Programming is complex: HTML5 data-*
September 21st, 2008
According to HTML5 spec, every attribute that starts with data- should be ignored by browser and considered a data needed for some scripts. For example:
<ul data-sortable="yes">…</ul>
Does it remind you of something? It is a simplified version of XML namespaces, but limited to non-hierarchical data and with much more probability of data clash.
John Resig, in the comments to his blog post on the matter, says that “The learning curve and failure rate are too high to purely XML-based markup, which is why the data-* attribute exists as a means to implementing this solution”. I completely disagree with the learning curve argument, and this is why:
Programming is complex.
It is easy to forget about the complexity while doing smart new stuff. And new cool things is not what I am talking about. Inventing new thing is easy, since you do not have to think about all limitations of the new ones. Making them work for all occasions, that is what is complex.
It is easy to praise HTML5 over XHTML. It is easy to praise microformats.

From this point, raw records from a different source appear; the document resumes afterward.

(** * AirVision: the advisory, forecast, attribution and policy core of app.py

    A shallow embedding of the computational core of [app.py]:
    [health_advisory], [calibrated_forecast], [source_buckets], the policy
    simulator of the "Sources & Policy" page and the [aqi_hex] helper of the
    "Live Map" page.

    Numbers.  The specification types every quantity as a real number, and
    the first model follows it: a Python [float] (and a numpy [float64]) is
    an element of [R] and [+], [-], [*], [/] are the exact field operations.
    The threshold comparisons, the identities that involve no rounding and
    the inequalities that rounding keeps carry over to the running program
    as they are.  Where a property depends on the rounding of the running
    program, the functions are given a second time on binary64 floats
    ([calibrated_forecast64], [source_buckets64], [policy_eff64],
    [simulate64]), operation for operation.  A Python [int] is an element
    of [Z] and [float(n)] is [IZR n].

    Failure.  Python's [/] raises on a zero divisor and [d[k]] raises on a
    missing key; both are modelled in the [option] monad ([None] is the
    raised exception).  Division by a non-zero literal cannot raise and is
    written with the total [/] of [R]. *)

From Stdlib Require Import Reals Lra Lia List String ZArith Floats.
Import ListNotations.

Open Scope string_scope.
Open Scope R_scope.

(** ** Python values *)

(** The [option] monad for code that may raise. *)
Definition bind {A B : Type} (m : option A) (k : A -> option B) : option B :=
  match m with
  | Some a => k a
  | None => None
  end.

Notation "x <- m ;; k" := (bind m (fun x => k))
  (at level 61, m at next level, right associativity).

(** Python's [x / y] on floats: [ZeroDivisionError] when [y == 0]. *)
Definition py_div (x y : R) : option R :=
  if Req_dec_T y 0 then None else Some (x / y).

(** Python's [x or y] on numbers: [x] when [x] is truthy (non-zero). *)
Definition py_or (x y : R) : R :=
  if Req_dec_T x 0 then y else x.

(** Python's [sum(xs)]: a left fold of [+] that starts from [0]. *)
Definition py_sum (xs : list R) : R := fold_left Rplus xs 0.

(** A [dict] with string keys: the entries in insertion order, each key
    once. *)
Definition dict : Type := list (string * R).

(** [d[k]], with [None] for [KeyError]. *)
Fixpoint dict_getitem (d : dict) (k : string) : option R :=
  match d with
  | [] => None
  | (k', v) :: d' => if String.eqb k' k then Some v else dict_getitem d' k
  end.

(** [d.get(k, dflt)]. *)
Definition dict_get (d : dict) (k : string) (dflt : R) : R :=
  match dict_getitem d k with
  | Some v => v
  | None => dflt
  end.

(** [d[k] = v]: an existing key keeps its position, a new key goes last. *)
Fixpoint dict_setitem (d : dict) (k : string) (v : R) : dict :=
  match d with
  | [] => [(k, v)]
  | (k', v') :: d' =>
      if String.eqb k' k then (k', v) :: d' else (k', v') :: dict_setitem d' k v
  end.

(** [dict(pairs)]. *)
Definition dict_of (pairs : list (string * R)) : dict :=
  fold_left (fun d kv => dict_setitem d (fst kv) (snd kv)) pairs [].

(** [d.values()] and [d.keys()], in insertion order. *)
Definition dict_values (d : dict) : list R := map snd d.
Definition dict_keys (d : dict) : list string := map fst d.

(** [{k: f(v) for k, v in d.items()}] for an [f] that cannot raise. *)
Definition dict_map (f : R -> R) (d : dict) : dict :=
  map (fun kv => (fst kv, f (snd kv))) d.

But all standards are here for a reason. It is easy to punch Microsoft, however first versions of Google’s Picasa didn’t support non-English text in labels, at all. Current version of Adobe Buzzword does not support Russian text. Current versions of Picasa and Opera do not support Drag&Drop outside of application. I have never seen any of such problems in MS applications. In fact, Visual Basic supported Unicode for ages, while relatively modern web languages stumble on it.
I have already blogged about microformats being a hack. And now I read about BBC removing microformats support due to problems with screen readers and semantics of abbr tag. Is it easy to remember that screen readers must be supported? No. Is it a shiny 2.0 kind-of-thing to think about them? No. But it is one of the multiple things you have to think about when making a wide-used standard.
Adding easy solutions when possible is a great thing. But it wrong to think of programmers as people who can only work with easy solutions. Flexibility is much more important than ease of use, and that’s the lesson that produced, for example, ASP.NET MVC. Also, easy ways should exists as shortcuts for flexible ones, not be orthogonal to them.
And while HTML may be about design, and text processing, and other things, data-* is about programming.